Give back exactly the first lines of the entries below, through the line with "destruct s as".

Data for this task section start

Lemma contains_true c s : contains c s = true ↔ c ∈ s.
Proof.
  unfold contains. rewrite existsb_exists. setoid_rewrite list_elem_of_In.
  split; [intros (x & Hx & ->%Z.eqb_eq); done | intros; exists c; by rewrite Z.eqb_refl].
Qed.

Lemma contains_false c s : contains c s = false ↔ c ∉ s.
Proof. rewrite <- contains_true. by destruct (contains c s). Qed.

Lemma strip_prefix_Some p s r : strip_prefix p s = Some r ↔ s = p ++ r.
Proof.
  revert s. induction p as [|a p IH]; intros s; simpl; [naive_solver|].
  destruct s as [|b s]; simpl; [naive_solver|].
  destruct (Z.eqb_spec a b) as [->|Hne]; [rewrite IH; naive_solver|naive_solver].
Qed.

Lemma starts_with_true p s : starts_with p s = true ↔ ∃ r, s = p ++ r.
Proof.
  unfold starts_with. destruct (strip_prefix p s) as [r|] eqn:E.
  - apply strip_prefix_Some in E. naive_solver.
  - split; [done|]. intros [r Hr]. apply strip_prefix_Some in Hr. congruence.
Qed.

Lemma ends_with_true p s : ends_with p s = true ↔ ∃ r, s = r ++ p.
Proof.
  unfold ends_with. rewrite starts_with_true. split; intros [r Hr].
  - exists (reverse r). rewrite <- (reverse_involutive s), Hr, reverse_app.
    by rewrite reverse_involutive.
  - exists (reverse r). by rewrite Hr, reverse_app.
Qed.

Lemma split_nonempty sep s : split sep s ≠ [].
Proof. induction s as [|c s IH]; simpl; [done|]. repeat case_match; done. Qed.

Lemma split_no_sep sep s : Forall (λ f, sep ∉ f) (split sep s).
Proof.
  induction s as [|c s IH]; simpl; [repeat constructor; apply not_elem_of_nil|].
  destruct (Z.eqb_spec c sep); [constructor; [apply not_elem_of_nil|done]|].
  destruct (split sep s) as [|f fs].
  - constructor; [by intros ->%list_elem_of_singleton|done].
  - apply Forall_cons in IH as [Hf Hfs]. constructor; [|done].
    by intros [->|?]%elem_of_cons.
Qed.

Lemma join_split sep s : join [sep] (split sep s) = s.
Proof.
  induction s as [|c s IH]; simpl; [done|].
  pose proof (split_nonempty sep s) as Hne.
  destruct (Z.eqb_spec c sep) as [->|].
  - destruct (split sep s) as [|f fs]; [done|]. by rewrite <- IH.
  - destruct (split sep s) as [|f [|g fs]]; [done| |]; rewrite <- IH; done.
Qed.

(** A field without separator, then a separator: the field is the first one split off. *)
Lemma split_app sep f s :
  sep ∉ f → split sep (f ++ sep :: s) = f :: split sep s.
Proof.
  induction f as [|c f IH]; intros Hf; simpl; [by rewrite Z.eqb_refl|].
  apply not_elem_of_cons in Hf as [Hc Hf].
  destruct (Z.eqb_spec c sep); [congruence|]. by rewrite IH.
Qed.

Lemma split_single sep f : sep ∉ f → split sep f = [f].
Proof.
  induction f as [|c f IH]; intros Hf; simpl; [done|].
  apply not_elem_of_cons in Hf as [Hc Hf].
  destruct (Z.eqb_spec c sep); [congruence|]. by rewrite IH.
Qed.

Lemma split_join sep fs :
  fs ≠ [] → Forall (λ f, sep ∉ f) fs → split sep (join [sep] fs) = fs.
Proof.
  intros Hne Hfs. induction Hfs as [|f fs Hf Hfs IH]; [done|].
  destruct fs as [|g fs]; [by apply split_single|].
  change (join [sep] (f :: g :: fs)) with (f ++ sep :: join [sep] (g :: fs)).
  rewrite split_app by done. by rewrite IH.
Qed.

Data for this task section end

Output of the exercise:
Lemma contains_true c s : contains c s = true ↔ c ∈ s.
Proof.
  unfold contains. rewrite existsb_exists. setoid_rewrite list_elem_of_In.
  split; [intros (x & Hx & ->%Z.eqb_eq); done | intros; exists c; by rewrite Z.eqb_refl].
Qed.

Lemma contains_false c s : contains c s = false ↔ c ∉ s.
Proof. rewrite <- contains_true. by destruct (contains c s). Qed.

Lemma strip_prefix_Some p s r : strip_prefix p s = Some r ↔ s = p ++ r.
Proof.
  revert s. induction p as [|a p IH]; intros s; simpl; [naive_solver|].
  destruct s as [|b s]; simpl; [naive_solver|].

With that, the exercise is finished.